## Task prompt
The expected answer is the set of lines in the data below between the line holding "unfold e', set_value." and the line holding "Variables UI restStr : jstr → jstr.", inclusive, written out exactly.

## Provided records
Lemma signed_network h n : 0 <= h < 32 → 0 <= n < 2 ^ 32 → Num.band (Num.signed32 n) (- 2 ^ h) = Num.signed32 (network h n).
Proof.
  intros Hh Hn. destruct (subnet_bounds (Num.signed32 n) h Hh (signed32_range n)) as [-> _]. unfold network.
  assert (Hp : 0 < 2 ^ h) by (apply Z.pow_pos_nonneg; lia).
  assert (E : 2 ^ 32 = 2 ^ (32 - h) * 2 ^ h) by (rewrite <- Z.pow_add_r by lia; f_equal; lia).
  pose proof (network_range h n Hh Hn) as Hr. unfold network in Hr.
  assert (Hdiv : n < 2 ^ 31 ↔ n / 2 ^ h * 2 ^ h < 2 ^ 31).
  { pose proof (Z.div_mod n (2 ^ h) ltac:(lia)). pose proof (Z.mod_pos_bound n (2 ^ h) ltac:(lia)).
    assert (E' : 2 ^ 31 = 2 ^ (31 - h) * 2 ^ h) by (rewrite <- Z.pow_add_r by lia; f_equal; lia). split; [lia|]. rewrite E'. intros Hq.
    apply Z.mul_lt_mono_pos_r in Hq; [|lia]. assert ((n / 2 ^ h + 1) * 2 ^ h <= 2 ^ (31 - h) * 2 ^ h) by (apply Z.mul_le_mono_nonneg_r; lia). lia. }
  rewrite !signed32_cases by done.
  destruct (Z.ltb_spec n (2 ^ 31)), (Z.ltb_spec (n / 2 ^ h * 2 ^ h) (2 ^ 31)); try lia.
  rewrite E. replace (n - _) with (n + - 2 ^ (32 - h) * 2 ^ h) by lia. rewrite Z.div_add by lia. lia.
Qed.

Lemma ipToStr_signed n : ipToStr (Int (Num.signed32 n)) = ipToStr (Int n).
Proof.
  unfold ipToStr, Num.shr, Num.sar. rewrite !toInt32_int. rewrite (signed32_small (Num.signed32 n)) by apply signed32_range.
  numsimpl. by rewrite wrap32_signed32.
Qed.

Lemma ipToStr_network h n : 0 <= h < 32 → 0 <= n < 2 ^ 32 →
  addr_text (ipToStr (Int (Num.band (Num.signed32 n) (- 2 ^ h)))) (network h n).
Proof. intros Hh Hn. rewrite signed_network, ipToStr_signed by done. by apply addr_text_ipToStr, network_range. Qed.
(** C24: The controls of an OpenVPN client and its configuration text agree.  On a page whose
    fields are there, whose remote host and port are single parts of a line, whose cipher boxes
    have different texts, and whose configuration text has no directive tls-auth that ends in
    blanks instead of a file: [updateClientConfigTextFromControls] rewrites the text, and
    [updateClientControlsFromConfigText] on the new text leaves controls that are read
    ([read_controls]) as before - the host, the port, the protocol, the list of ciphers, where no
    checked box is read as AES-256-GCM, the use of the TLS key and its direction; and the lines
    of directives without a control stay in the text, in their order. *)
Theorem client_text_roundtrip UI d : client_page d → ∃ k d1 d2 text text2,
  read_controls UI d = Ret (k, d) ∧
  updateClientConfigTextFromControls UI d = Ret d1 ∧ updateClientControlsFromConfigText d1 = Ret d2 ∧
  read_controls UI d2 = Ret (k, d2) ∧
  value <$> elements d !! client "conf_text" = Some text ∧ value <$> elements d2 !! client "conf_text" = Some text2 ∧
  List.filter foreign (conf_lines text2) = List.filter foreign (conf_lines text).
Proof.
  intros (k & e & Hk & Hs & He & Hsel & Hn)%page_shows. pose proof (shows_read UI d k Hk Hs) as Hr.
  set (lines := conf_lines (value e)). assert (Hl : Forall on_line lines) by (unfold lines; rewrite conf_lines_cut; apply cut_outside).
  destruct (new_lines_read k Hk lines Hl Hn) as [Ho Hc]. set (text2 := join Uci.newline (new_lines k lines)).
  set (e' := set_value text2 e). assert (Hv : value e' = text2).
  { unfold e', set_value. rewrite Hsel. unfold value. change (is_select (set_text_value text2 e)) with (is_select e). by rewrite Hsel. }
  assert (Hs1 : shows (put d (client "conf_text") e') k) by (apply shows_put; [done|by left|by split_and!]).
  destruct (keeps_shown k _ (read_conf (conf_lines text2)) Hk Hs1) as (d2 & E2 & Hs2 & Ht);
    try (unfold text2; rewrite read_joined, Hc by done; done || by destruct (_ || _); auto).
  exists k, (put d (client "conf_text") e'), d2, (value e), text2. split_and!.
  - done.
  - unfold updateClientConfigTextFromControls. rewrite Hr. cbn [exn_bind]. unfold el, getElementById. rewrite He. cbn [exn_of_option exn_bind].
    by rewrite (update_put d _ e).
  - unfold updateClientControlsFromConfigText, el, getElementById. cbn [put elements]. rewrite lookup_insert_eq. cbn [exn_of_option exn_bind].
    by rewrite Hv.
  - by apply shows_read.
  - by rewrite He.
  - rewrite Ht. cbn. by rewrite lookup_insert_eq, <- Hv.
  - by apply foreign_kept.
Qed.
(** [while(urlStr.length > 0)]: as many turns as there are code units. *)
Fixpoint url_pieces (fuel : nat) (urlStr : jstr) : list jstr :=
  match fuel with
  | O => []
  | S f =>
      if 0 <? zlen urlStr then
        let next := substr urlStr 0 30 in
        let urlStr := substr_from urlStr 30 in
        (if 0 <? zlen urlStr then next ++ js "-" else next) :: url_pieces f urlStr
      else []
  end.

Definition createUrlSpan (urlStr : jstr) : widget :=
  MkWidget [] [] false [] false [] (url_pieces (length urlStr) urlStr).

(** The children at even places are texts. *)
Definition parseUrlSpan (urlSpan : widget) : exn jstr :=
  let children := line_nodes (w_lines urlSpan) in
  exn_fold (fun parsedUrl '(childIndex, child) =>
    if Nat.even childIndex then
      match child with
      | Text nextStr =>
          Ret (parsedUrl ++ (if (childIndex <? length children - 1)%nat then substr nextStr 0 (zlen nextStr - 1) else nextStr))
      | _ => Raise TypeError
      end
    else Ret parsedUrl) (imap (fun i c => (i, c)) children) [].

Section page.
Variables UI restStr : jstr → jstr.

Definition strings : quota_strings := mkQuotaStrings UI restStr.

(** The same text as the function of the quota page. *)
Definition weekly_i18n (weekly_schd source : jstr) : jstr := Quotas.weekly_i18n strings weekly_schd (source =s js "uci").

(** [getSelectedValue]; [None] is the [undefined] of a missing list. *)
Definition selected (d : document) (id : jstr) : exn (option jstr) :=
  let! r := getSelectedValue UI d id in Ret (fst r).
Definition selected_is (d : document) (id v : jstr) : exn bool :=
  let! s := selected d id in Ret (bool_decide (s = Some v)).
(** Its text, as [uci.set] stores it. *)
Definition selected_text (d : document) (id : jstr) : exn jstr :=
  let! s := selected d id in Ret (default (js "undefined") s).

(** ** Visibility *)
Definition setInvisibleIfAnyChecked (d : document) (checkIds : list jstr) (associatedElementId defaultDisplayMode : jstr) : document :=
  let isChecked := existsb (fun id => match getElementById d id with Some e => e_checked e | None => false end) checkIds in
  match getElementById d associatedElementId with
  | Some e => put d associatedElementId (set_display (if isChecked then js "none" else defaultDisplayMode) e)
  | None => d
  end.

Definition setInvisibleIfIdMatches (d : document) (selectId invisibleOptionValue associatedElementId defaultDisplayMode : jstr) : exn document :=
  let! hidden := selected_is d selectId invisibleOptionValue in
  Ret (match getElementById d associatedElementId with
       | Some e => put d associatedElementId (set_display (if hidden then js "none" else defaultDisplayMode) e)
       | None => d
       end).

(** [innerHTML = v], for a text without markup. *)
Definition set_inner (v : jstr) (e : element) : element :=
  mkEl (e_type e) (e_text_value e) (e_checked e) (e_disabled e) (e_readOnly e) (e_options e) (e_selectedIndex e)
    (e_color e) (e_display e) (e_class e) (Some v).
Definition set_hint (d : document) (id v : jstr) : document :=
  match getElementById d id with Some e => put d id (set_inner v e) | None => d end.

(** The text of an array of data. *)
Definition row_text (r : list datum) : jstr :=
  join (js ",") (map (fun c => match c with DStr s => s | DObj _ => js "[object HTMLElement]" end) r).

(** A row of the table of addresses is added again when it is a MAC address. *)
Definition keep_mac (rulePrefix : jstr) (p : rest_page) (r : list datum) : exn rest_page :=
  let! addr := datum_str r 0 in
  match getIPFamily addr with
  | None =>
      let text := rulePrefix ++ js "applies_to_addr" in
      let container := rulePrefix ++ js "applies_to_table_container" in
      let! t := box p container in
      let! a := AddrTable.addAddressesToTable (UI (js "Remove")) (row_text r) t (rulePrefix ++ js "applies_to_table") true 0 in
      let '(_, rest, t) := a in
      let! d := update (rp_doc p) text (set_value rest) in
      Ret (with_box (with_doc p d) container t)
  | Some _ => Ret p
  end.

Definition updateIPControls (p : rest_page) (rulePrefix : jstr) : exn rest_page :=
  let d := rp_doc p in
  let! selectedVal := selected d (rulePrefix ++ js "ip_family") in
  if bool_decide (selectedVal = Some (js "any")) then
    let! d := setSelectedValue d (rulePrefix ++ js "remote_ip_type") (js "all") in
    let! d := update d (rulePrefix ++ js "remote_ip_type") (set_disabled true) in
    let! d := update d (rulePrefix ++ js "applies_to_4_container") (set_display (js "block")) in
    let! d := update d (rulePrefix ++ js "applies_to_6_container") (set_display (js "none")) in
    let d := set_hint d (rulePrefix ++ js "applies_to_hint") (restStr (js "HstAddrAny")) in
    let p := with_doc p d in
    let container := rulePrefix ++ js "applies_to_table_container" in
    let! t := box p container in
    match t with
    | None => Ret p
    | Some t =>
        let! tabData := getTableDataArray t true false in
        exn_fold (keep_mac rulePrefix) tabData (with_box p container None)
    end
  else
    let ipv4 := bool_decide (selectedVal = Some (js "ipv4")) in
    let d := set_hint d (rulePrefix ++ js "applies_to_hint") (restStr (js "HstAddr")) in
    let! d := update d (rulePrefix ++ js "remote_ip_type") (set_disabled false) in
    let show d id b := update d (rulePrefix ++ id) (set_display (if (b : bool) then js "block" else js "none")) in
    let! d := show d (js "applies_to_4_container") ipv4 in
    let! d := show d (js "applies_to_6_container") (negb ipv4) in
    let! d := show d (js "remote_ip_4_container") ipv4 in
    let! d := show d (js "remote_ip_6_container") (negb ipv4) in
    Ret (with_doc p d).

## Result for this task
  { unfold e', set_value. rewrite Hsel. unfold value. change (is_select (set_text_value text2 e)) with (is_select e). by rewrite Hsel. }
  assert (Hs1 : shows (put d (client "conf_text") e') k) by (apply shows_put; [done|by left|by split_and!]).
  destruct (keeps_shown k _ (read_conf (conf_lines text2)) Hk Hs1) as (d2 & E2 & Hs2 & Ht);
    try (unfold text2; rewrite read_joined, Hc by done; done || by destruct (_ || _); auto).
  exists k, (put d (client "conf_text") e'), d2, (value e), text2. split_and!.
  - done.
  - unfold updateClientConfigTextFromControls. rewrite Hr. cbn [exn_bind]. unfold el, getElementById. rewrite He. cbn [exn_of_option exn_bind].
    by rewrite (update_put d _ e).
  - unfold updateClientControlsFromConfigText, el, getElementById. cbn [put elements]. rewrite lookup_insert_eq. cbn [exn_of_option exn_bind].
    by rewrite Hv.
  - by apply shows_read.
  - by rewrite He.
  - rewrite Ht. cbn. by rewrite lookup_insert_eq, <- Hv.
  - by apply foreign_kept.
Qed.
(** [while(urlStr.length > 0)]: as many turns as there are code units. *)
Fixpoint url_pieces (fuel : nat) (urlStr : jstr) : list jstr :=
  match fuel with
  | O => []
  | S f =>
      if 0 <? zlen urlStr then
        let next := substr urlStr 0 30 in
        let urlStr := substr_from urlStr 30 in
        (if 0 <? zlen urlStr then next ++ js "-" else next) :: url_pieces f urlStr
      else []
  end.

Definition createUrlSpan (urlStr : jstr) : widget :=
  MkWidget [] [] false [] false [] (url_pieces (length urlStr) urlStr).

(** The children at even places are texts. *)
Definition parseUrlSpan (urlSpan : widget) : exn jstr :=
  let children := line_nodes (w_lines urlSpan) in
  exn_fold (fun parsedUrl '(childIndex, child) =>
    if Nat.even childIndex then
      match child with
      | Text nextStr =>
          Ret (parsedUrl ++ (if (childIndex <? length children - 1)%nat then substr nextStr 0 (zlen nextStr - 1) else nextStr))
      | _ => Raise TypeError
      end
    else Ret parsedUrl) (imap (fun i c => (i, c)) children) [].

Section page.
Variables UI restStr : jstr → jstr.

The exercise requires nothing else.